Socialism, Capitalism, Monopoly Capital

Sunday 16 November 2008, by Jawaharlal Nehru


Nearly two years ago, we adopted, at the Avadi Congress as well as in Parliament, the socialist pattern of society as our goal. That was not a sudden decision, but a natural development of our thinking and our national movement. Ever since the twenties, the Congress had been favourably inclined towards socialistic ideas. It is true that Congress thinking was rather vague and not precise, and was governed chiefly by idealistic considerations and a desire to raise the under-privileged and to eliminate vested interests and the big differences between various classes and groups in the country. Some Congressmen, undoubtedly, thought more precisely and definitely about this socialist pattern. When the Socialist Party was formed within the Congress twenty years ago, this did not mean that the rest of the Congress was against socialism.
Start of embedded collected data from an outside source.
(** Outside [/v2/auth] the handler makes at most one request, and a 401
    in answer to it is replaced by the helper's response. *)
Lemma exec_handler_401 req url tr o q resp :
  JS.truthy (upstream_of cfg req) = true ->
  url_parse_base (req_url req) (base_of req) = Some url ->
  pathname url <> "/v2/auth" ->
  exec (handler cfg req) tr o ->
  (q, Some resp) ∈ tr -> status resp = 401 ->
  o = inr (responseUnauthorized cfg url).
Proof.
  intros Ht Hu Hp He Hin Hs. rewrite (handler_dispatch _ _ _ Ht Hu) in He.
  destruct (String.eqb (pathname url) "/v2/").
  - apply exec_probe in He as [[-> _]|(newUrl & r & _ & -> & Ho)].
    + by apply elem_of_nil in Hin.
    + apply list_elem_of_singleton in Hin. injection Hin as _ <-.
      by rewrite Ho, Hs.
  - destruct (String.eqb_spec (pathname url) "/v2/auth") as [|_]; [done|].
    destruct (normalizePath _ url).
    + exec_inv He. by apply elem_of_nil in Hin.
    + apply exec_forward in He as [[-> _]|(newUrl & up & r & _ & _ & -> & Ho)].
      * by apply elem_of_nil in Hin.
      * apply list_elem_of_singleton in Hin. injection Hin as _ <-.
        by rewrite Ho, Hs.
Qed.

(** In [/v2/auth] a response the handler sends is the last upstream
    response, relayed as it came. *)
Lemma exec_handler_auth req url tr res :
  JS.truthy (upstream_of cfg req) = true ->
  url_parse_base (req_url req) (base_of req) = Some url ->
  pathname url = "/v2/auth" ->
  exec (handler cfg req) tr (inr res) ->
  exists q resp, last tr = Some (q, Some resp) /\ res = ResStream resp.
Proof.
  intros Ht Hu Hp He. rewrite (handler_dispatch _ _ _ Ht Hu), Hp in He.
  simpl in He.
  apply exec_auth in He as [[_ [s Hs]]|(newUrl & _ & He)]; [done|].
  destruct He as [[_ [s Hs]]|(resp & He)]; [done|].
  destruct He as [[-> [Ho|[e He]]]|(ch & tokenUrl & r & _ & _ & _ & -> & Ho)].
  - injection Ho as ->. eauto.
  - done.
  - destruct r as [tokenResp|]; [|by destruct Ho].
    injection Ho as ->. eauto.
Qed.

End Upstream401.
Lemma extend_eval_class_ids_images host guest h q :
  task_images (extend_eval_class_ids host guest h) q = task_images h q.
Proof.
  unfold task_images, extend_eval_class_ids.
  destruct (decide (host = q)) as [->|Hne].
  - by rewrite deref_assign_eq.
  - by rewrite deref_assign_ne.
Qed.

Lemma extend_eval_class_ids_type host guest h q :
  type (deref (extend_eval_class_ids host guest h) q) = type (deref h q).
Proof.
  unfold extend_eval_class_ids.
  destruct (decide (host = q)) as [->|Hne].
  - by rewrite deref_assign_eq.
  - by rewrite deref_assign_ne.
Qed.

Lemma extend_eval_class_ids_cks host guest h r :
  cks_of (extend_eval_class_ids host guest h) r = cks_of h r.
Proof. apply cks_of_assign. Qed.

Definition prediction_of (r : ref) : task_ref := (r, Prediction).
Definition ground_truth_of (r : ref) : task_ref := (r, GroundTruth).

(** The host's map of a pair after the merge: as it was, or merged. *)
Definition kept_or_merged {V} (H0 G0 H' : gmap string V) (strategy : string) : Prop :=
  H' = H0 ∨ (¬ stop_conflict H0 G0 strategy ∧ H' = merged_map H0 G0 strategy).

Definition all_merged (host guest : ref) (strategy : string) (h h' : store) : Prop :=
  (¬ stop_conflict (task_images h (prediction_of host))
       (task_images h (prediction_of guest)) strategy ∧
   task_images h' (prediction_of host)
   = merged_map (task_images h (prediction_of host))
       (task_images h (prediction_of guest)) strategy) ∧
  (¬ stop_conflict (task_images h (ground_truth_of host))
       (task_images h (ground_truth_of guest)) strategy ∧
   task_images h' (ground_truth_of host)
   = merged_map (task_images h (ground_truth_of host))
       (task_images h (ground_truth_of guest)) strategy) ∧
  (¬ stop_conflict (cks_of h host) (cks_of h guest) strategy ∧
   cks_of h' host = merged_map (cks_of h host) (cks_of h guest) strategy).

Definition type_conflicts (host guest : ref) (h : store) : bool :=
  types_conflict (type (deref h (prediction_of host))) (type (deref h (prediction_of guest)))
  || types_conflict (type (deref h (ground_truth_of host)))
       (type (deref h (ground_truth_of guest))).

Ltac finish_outcome :=
  split_and!; auto; try done; try (intros ? [= <-]; auto).

Lemma merge_annotations_outcome host guest strategy h :
  let run := merge_annotations host guest strategy h in
  kept_or_merged (task_images h (prediction_of host)) (task_images h (prediction_of guest))
    (task_images run.1 (prediction_of host)) strategy ∧
  kept_or_merged (task_images h (ground_truth_of host)) (task_images h (ground_truth_of guest))
    (task_images run.1 (ground_truth_of host)) strategy ∧
  kept_or_merged (cks_of h host) (cks_of h guest) (cks_of run.1 host) strategy ∧
  (run.2 = Ok tt → all_merged host guest strategy h run.1) ∧
  (∀ e, run.2 = Raise e →
     (e = type_mismatch ∧ type_conflicts host guest h = true) ∨
     ((e = conflict_annotations ∨ e = conflict_image_cks) ∧ strategy = "stop")) ∧
  (type_conflicts host guest h = false → strategy ≠ "stop" → run.2 = Ok tt).
Proof.
  intros run. unfold run, merge_annotations, mbind, M_bind, modify, type_conflicts,
    all_merged, kept_or_merged, prediction_of, ground_truth_of.
  pose proof (merge_pair_cases (host, Prediction) (guest, Prediction) strategy h) as C1.
  pose proof (λ q, merge_pair_other_slot host guest Prediction strategy h q) as F1.
  pose proof (λ r, merge_pair_cks (host, Prediction) (guest, Prediction) strategy h r)
    as K1.
  cbv zeta in C1.
  destruct (_merge_pair_annotations (host, Prediction) (guest, Prediction)
              (host, Prediction) strategy h) as [h1 r1].
  simpl in C1, F1, K1.
  assert (G1 : ∀ r, deref h1 (r, GroundTruth) = deref h (r, GroundTruth)).
  { intros r. by apply F1. }
  assert (I1 : ∀ r, task_images h1 (r, GroundTruth) = task_images h (r, GroundTruth)).
  { intros r. unfold task_images. by rewrite G1. }
  destruct C1 as [[Hc1 [= -> ->]] | [(Hc1 & Hs1 & -> & Hm1) | (Hc1 & Hs1 & -> & Hm1)]].
  { rewrite Hc1. simpl. finish_outcome. }
  { destruct Hs1 as [-> Hj]. simpl. rewrite !I1, !K1, Hm1.
    finish_outcome. }
  rewrite Hc1. simpl.
  set (h2 := extend_eval_class_ids (host, Prediction) (guest, Prediction) h1).
  pose proof (merge_pair_cases (host, GroundTruth) (guest, GroundTruth) strategy h2)
    as C3.
  pose proof (λ q, merge_pair_other_slot host guest GroundTruth strategy h2 q) as F3.
  pose proof (λ r, merge_pair_cks (host, GroundTruth) (guest, GroundTruth) strategy h2 r)
    as K3.
  cbv zeta in C3.
  destruct (_merge_pair_annotations (host, GroundTruth) (guest, GroundTruth)
              (host, GroundTruth) strategy h2) as [h3 r3].
  simpl in C3, F3, K3.
  assert (P3 : task_images h3 (host, Prediction)
               = merged_map (task_images h (host, Prediction))
                   (task_images h (guest, Prediction)) strategy).
  { unfold task_images at 1. rewrite F3 by done. fold (task_images h2 (host, Prediction)).
    unfold h2. by rewrite extend_eval_class_ids_images. }
  assert (T2 : ∀ r, type (deref h2 (r, GroundTruth)) = type (deref h (r, GroundTruth))).
  { intros r. unfold h2. by rewrite extend_eval_class_ids_type, G1. }
  assert (I2 : ∀ r, task_images h2 (r, GroundTruth) = task_images h (r, GroundTruth)).
  { intros r. unfold h2. by rewrite extend_eval_class_ids_images. }
  assert (K2 : ∀ r, cks_of h3 r = cks_of h r).
  { intros r. rewrite K3. unfold h2. by rewrite extend_eval_class_ids_cks. }
  rewrite !T2, !I2 in C3.
  destruct C3 as [[Hc3 [= -> ->]] | [(Hc3 & Hs3 & -> & Hm3) | (Hc3 & Hs3 & -> & Hm3)]].
  { rewrite Hc3. simpl. rewrite !I2.
    assert (cks_of h2 host = cks_of h host) as ->.
    { unfold h2. by rewrite extend_eval_class_ids_cks. }
    assert (task_images h2 (host, Prediction)
            = merged_map (task_images h (host, Prediction))
                (task_images h (guest, Prediction)) strategy) as ->.
    { unfold h2. by rewrite extend_eval_class_ids_images. }
    finish_outcome. }
  { destruct Hs3 as [-> Hj]. rewrite Hc3. simpl. rewrite !K2, P3, Hm3.
    finish_outcome. }
  rewrite Hc3. simpl.
  pose proof (merge_cks_cases host guest strategy h3) as C4.
  pose proof (λ q, merge_cks_deref host guest strategy h3 q) as F4.
  cbv zeta in C4.
  destruct (_merge_annotation_image_cks host guest host strategy h3) as [h4 r4].
  simpl in C4, F4. rewrite !K2 in C4.
  assert (P4 : task_images h4 (host, Prediction) = task_images h3 (host, Prediction)).
  { unfold task_images. by rewrite F4. }
  assert (G4 : task_images h4 (host, GroundTruth) = task_images h3 (host, GroundTruth)).
  { unfold task_images. by rewrite F4. }
  simpl. rewrite P4, G4, P3, Hm3.
  destruct C4 as [[Hs4 [= -> ->]] | (Hs4 & -> & Hm4)].
  { destruct Hs4 as [-> Hj]. rewrite K2.
    finish_outcome. }
  rewrite Hm4. finish_outcome.
Qed.
Definition KeyError (k : string) : exn := Exn "KeyError" ("'" +:+ k +:+ "'").
Definition IndexError (what : string) : exn :=
  Exn "IndexError" (what +:+ " index out of range").
Definition TypeError (msg : string) : exn := Exn "TypeError" msg.

(** [d[k]] on a dict whose keys are all strings. *)
Fixpoint dict_get (fields : list (string * json)) (k : string) : option json :=
  match fields with
  | [] => None
  | (k', v) :: rest => if String.eqb k' k then Some v else dict_get rest k
  end.

(** Python's index normalisation: [-1] is the last element. *)
Definition norm_index (len : nat) (i : Z) : option nat :=
  let n := Z.of_nat len in
  if (0 <=? i) && (i <? n) then Some (Z.to_nat i)
  else if (i <? 0) && (0 <=? i + n) then Some (Z.to_nat (i + n))
  else None.

Fixpoint string_nth (s : string) (n : nat) : option string :=
  match s, n with
  | EmptyString, _ => None
  | String c _, O => Some (String c EmptyString)
  | String _ rest, S m => string_nth rest m
  end.
(** * The rank-23 scheme for 3x3 matrix multiplication ([verify.py])

    [fast_3x3_rank23] multiplies two 3x3 matrices with 23 scalar products.
    The development embeds the function over an arbitrary scalar type that
    offers Python's [+], binary [-], unary [-] and [*], together with the
    part of NumPy it touches ([ravel], [np.array], [reshape]) over a store
    of buffers, and proves the properties the specification states. *)

From Stdlib Require Import ZArith List Ring InitialRing Lia.
From Stdlib Require Ncring Ncring_tac.
From stdpp Require Import gmap list strings.

(** ** Scalars

    The function is duck-typed: whatever the array holds only has to answer
    [__add__], [__sub__], [__neg__] and [__mul__].  Line 83 hands the nine
    results to [np.array] without a dtype, and NumPy then picks one from the
    values it is given: [s_array xs] is the list of values the new array
    holds for the list [xs] of such scalars. *)

Class Scalar (T : Type) := {
  s_add : T -> T -> T;
  s_sub : T -> T -> T;
  s_neg : T -> T;
  s_mul : T -> T -> T;
  s_array : list T -> list T
}.

Declare Scope scalar_scope.
Delimit Scope scalar_scope with S.
Infix "+" := s_add : scalar_scope.
Infix "-" := s_sub : scalar_scope.
Infix "*" := s_mul : scalar_scope.
Notation "- x" := (s_neg x) : scalar_scope.

(** *** Python ints

    An array of dtype [object] holding Python ints computes with exact
    integers.  [np.array] of a list of Python ints looks at each value: it
    is an int64 when it fits, a uint64 when it lies in [2^63, 2^64), an
    object otherwise.  One object makes the array an object array; values
    all int64 or all uint64 keep that dtype; int64 and uint64 together
    promote to float64, and every value is then rounded to the nearest
    double, ties to even.  The doubles so obtained are integers, and
    [py_int_array] gives them as integers. *)

Definition in_int64 (z : Z) : bool :=
  ((- 2 ^ 63 <=? z) && (z <? 2 ^ 63))%Z.
(** One connection: control block 0, meta socket 0 holding [m],
    subflows 1 and 2 holding [s1] and [s2]; the accumulator is [buf]. *)
Definition one_conn (buf : Z) (m s1 s2 : tcp_sock) : world :=
  mk_world buf
    (<[0%nat := m]> (<[1%nat := s1]> (<[2%nat := s2]> ∅)))
    (<[0%nat := [1%nat; 2%nat]]> ∅).

(** Two connections: the first as in [one_conn]; the second with
    control block 1, meta socket 10 and the single subflow 11. *)
Definition two_conns (buf : Z) (m s1 s2 m' s' : tcp_sock) : world :=
  mk_world buf
    (<[0%nat := m]> (<[1%nat := s1]> (<[2%nat := s2]>
       (<[10%nat := m']> (<[11%nat := s']> ∅)))))
    (<[0%nat := [1%nat; 2%nat]]> (<[1%nat := [11%nat]]> ∅)).

(** Final window of socket [sk] after running [m]. *)
Definition cwnd_after {A} (m : M A) (sk : sock_ptr) (w : world)
  : option Z :=
  match m w with
  | Some (_, w') => option_map snd_cwnd (tcp_sk w' sk)
  | None => None
  end.

(** Accumulator after running [m]. *)
Definition buffer_after {A} (m : M A) (w : world) : option Z :=
  match m w with
  | Some (_, w') => Some (snd_buffer w')
  | None => None
  end.


End Examples.

(** ** Well-formed connections *)

(** Every address of the list holds a socket. *)
Definition subflows_mapped (w : world) (subs : list sock_ptr) : bool :=
  forallb (fun s => match tcp_sk w s with Some _ => true | None => false end)
          subs.

(** [sk] is a subflow in multipath mode: it and its meta socket [meta]
    point to one control block, the meta socket is its own meta socket,
    and the block's connection list [subs] holds sockets only. *)
Record mp_subflow (w : world) (sk : sock_ptr) (tp : tcp_sock)
    (meta : sock_ptr) (mtp : tcp_sock) (subs : list sock_ptr) : Prop := {
  mp_sock   : tcp_sk w sk = Some tp;
  mp_mpc    : mpc tp = true;
  mp_meta   : meta_sk tp = Some meta;
  mp_msock  : tcp_sk w meta = Some mtp;
  mp_mmeta  : meta_sk mtp = Some meta;
  mp_cb     : exists cb, mpcb tp = Some cb /\ mpcb mtp = Some cb
                         /\ mpcbs w !! cb = Some subs;
  mp_mapped : subflows_mapped w subs = true
}.

(** Values of the C types. *)
Record sock_in_range (tp : tcp_sock) : Prop := {
  rg_cwnd  : in_u32 (snd_cwnd tp);
  rg_ssth  : in_u32 (snd_ssthresh tp);
  rg_cnt   : in_u32 (snd_cwnd_cnt tp);
  rg_clamp : in_u32 (snd_cwnd_clamp tp);
  rg_srtt  : in_u32 (srtt_us tp);
  rg_mss   : in_u32 (mss_cache tp);
  rg_sack  : in_u32 (sacked_out tp);
  rg_inc   : in_u64 (increase tp)
}.

(** ** Quantities the properties speak about *)

(** The ratio a growth call adds to the accumulator: the one just stored
    by the calculator, or, with a zero factor, the one left in the meta
    socket by an earlier call. *)
Definition ratio_used (stored : Z) (tp : tcp_sock) (factor tb : Z) : Z :=
  if factor =? 0 then stored else increase_of tp factor tb.

(** The machine after the calculator ran on socket [sk]. *)
Definition ratio_stored (w : world) (meta : sock_ptr) (mtp tp : tcp_sock)
    (factor tb : Z) : world :=
  if factor =? 0 then w
  else store_sock meta (set_increase (increase_of tp factor tb) mtp) w.

(** The reward factor of a slow-start call. *)
Definition slow_start_factor (tp : tcp_sock) (acked : Z) : Z :=
  Z.min (to_u32 (acked * mss_cache tp)) (mss_cache tp).

(** The loss response in the words of the spec (4.5), on unbounded
    integers: [decrease] is half the pooled window of this path, rounded
    up, and at least half the window, rounded up; the threshold is
    [cwnd - decrease] if that is at least 1 and 1 otherwise. *)
Definition spec_new_ssthresh (cwnd srtt total_bandwidth : Z) : Z :=
  let decrease :=
    Z.max (ceil_div (Z.shiftr (total_bandwidth * srtt) rpv2_scale) 2)
          (ceil_div cwnd 2) in
  if 1 <=? cwnd - decrease then cwnd - decrease else 1.

(** The growth ratio in the words of the spec (4.2), on unbounded
    integers: [ceil(cwnd * F / denominator)] with
    [denominator = (srtt * total_bandwidth) >> SCALE], or 1 if that is
    0. *)
Definition spec_increase (cwnd srtt F total_bandwidth : Z) : Z :=
  let denominator := Z.shiftr (srtt * total_bandwidth) rpv2_scale in
  let denominator := if denominator =? 0 then 1 else denominator in
  ceil_div (cwnd * F) denominator.

(** Number of subflows of the list that can send and have a round-trip
    time: the subflows that enter the bandwidth sum. *)
Definition eligible_count (w : world) (subs : list sock_ptr) : nat :=
  length (List.filter
            (fun s => match tcp_sk w s with
                      | Some t => mptcp_cmtrpv2_sk_can_send t
                      | None => false
                      end) subs).

(** Code that leaves every socket's stored ratio as it found it. *)
Definition ratio_frame {A} (m : M A) : Prop :=
  forall w a w', m w = Some (a, w') ->
    forall p, option_map increase (tcp_sk w' p)
              = option_map increase (tcp_sk w p).

(** The claim about one slow-start call, for a condition [guard] on the
    accumulator after the addition. *)
Definition one_segment_claim (guard : Z -> Prop) : Prop :=
  forall w sk tp meta mtp subs tb acked,
    mp_subflow w sk tp meta mtp subs ->
    sum_bandwidth subs 0 w = Some (tb, w) ->
    sock_in_range tp ->
    let inc :=
      ratio_used (increase mtp) mtp (slow_start_factor tp acked) tb in
    let acc := buffer_add (snd_buffer w) inc in
    guard acc ->
    exists r w' tp',
      mptcp_cmtrpv2_slow_start sk acked w = Some (r, w')
      /\ tcp_sk w' sk = Some tp'
      /\ if mss_cache tp <=? acc
         then snd_cwnd tp' = snd_cwnd tp + 1
              /\ snd_buffer w' = acc - mss_cache tp
         else snd_cwnd tp' = snd_cwnd tp /\ snd_buffer w' = acc.
Lemma grows_trans s1 s2 s3 l1 l2 :
  grows s1 s2 l1 -> grows s2 s3 l2 -> grows s1 s3 (l1 ++ l2).
Proof.
  intros G1 G2. split.
  - by rewrite (grows_remote _ _ _ G2), (grows_remote _ _ _ G1).
  - by rewrite (grows_local _ _ _ G2), (grows_local _ _ _ G1), app_assoc.
  - by rewrite (grows_need_install _ _ _ G2), (grows_need_install _ _ _ G1), app_assoc.
  - by rewrite (grows_need_uninstall _ _ _ G2), (grows_need_uninstall _ _ _ G1).
  - by rewrite (grows_need_update _ _ _ G2), (grows_need_update _ _ _ G1).
  - intros r. by rewrite (grows_name _ _ _ G2), (grows_name _ _ _ G1).
  - intros r. by rewrite (grows_dependencies _ _ _ G2), (grows_dependencies _ _ _ G1).
  - intros r. by rewrite (grows_flag _ _ _ G2), (grows_flag _ _ _ G1).
  - intros r [Hr|Hr]%elem_of_app.
    + apply (grows_keeps_queued _ _ _ G2), (grows_queued _ _ _ G1), Hr.
    + apply (grows_queued _ _ _ G2), Hr.
  - intros r Hr. apply (grows_keeps_queued _ _ _ G2), (grows_keeps_queued _ _ _ G1), Hr.
  - unfold names. rewrite fmap_app. apply NoDup_app. split; [apply (grows_fresh _ _ _ G1)|].
    split.
    + intros n Hn1 Hn2. apply list_elem_of_fmap in Hn2 as (r2 & -> & Hr2).
      pose proof (grows_new _ _ _ G2 r2 Hr2) as Hnew.
      rewrite (grows_name _ _ _ G1) in Hnew.
      apply find_name_None in Hnew. apply Hnew.
      rewrite (grows_local _ _ _ G1). unfold names. rewrite fmap_app.
      apply elem_of_app. right. fold (names s2 l1).
      rewrite (names_ext s1 s2) by apply (grows_name _ _ _ G1). exact Hn1.
    + fold (names s1 l2). rewrite <- (names_ext s1 s2 l2) by apply (grows_name _ _ _ G1).
      apply (grows_fresh _ _ _ G2).
  - intros r [Hr|Hr]%elem_of_app; [by apply (grows_new _ _ _ G1)|].
    pose proof (grows_new _ _ _ G2 r Hr) as Hnew.
    rewrite (grows_local _ _ _ G1), find_name_app in Hnew.
    rewrite (grows_name _ _ _ G1) in Hnew.
    rewrite (find_name_ext s1 s2) in Hnew by apply (grows_name _ _ _ G1).
    by destruct (find_name s1 (Patcher.local s1) (name (get s1 r))).
Qed.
There has been much confusion not only in India but elsewhere about the content of socialism and the methods to be adopted to achieve it. Outside India, even the communist version of socialism and the way to achieve it, which have been rigid dogmas, are in process of undergoing some change. In the Soviet Union, there is greater flexibility in approach, and in the other Communist countries of Eastern Europe there is a new ferment of ideas. Members of the Communist Party of India, bred up in subservience to rigid dogmas, have been rather at sea because of these developments.

The Socialist Party led by Dr Lohia can hardly be taken seriously, either in its objectives or its methods. The Praja Socialist Party, which is still supposed to represent the mainstream of socialist thought in India, has displayed, in recent times, an amazing confusion of ideas. Indeed, in some ways, their prominent leaders like Shri Jaya Prakash Narayan have drifted away from the basic tenets of socialism. Some raise their voices against state ownership and condemn it as state capitalism. Some even equate democracy with private enterprise and, thus, indicate some kind of a basic conflict between socialism and democracy. The old socialist view has been, on the other hand, that there is an inherent conflict between democracy and capitalism, and democracy can only find fulfilment when it extends itself from the political field to the economic field.

I think it is important that there should be clear thinking. Words and slogans often lose their original meaning and, to some extent, even get rather out of date because of changes. We cannot allow ourselves to become victims of slogans without thinking out clearly what they mean in present circumstances. Unfortunately, people in all parties, including the Congress, are far too much in the habit of allowing a phrase or a slogan to take the place of thought. Because of this, the Communists have become quite out of date in spite of their brave professions. Such reputation and prestige as they have is largely derived from the achievements of the Soviet Union or of China. Members of the Socialist Parties in India equally seem to live in a bygone age. So do, let us admit, most Congressmen.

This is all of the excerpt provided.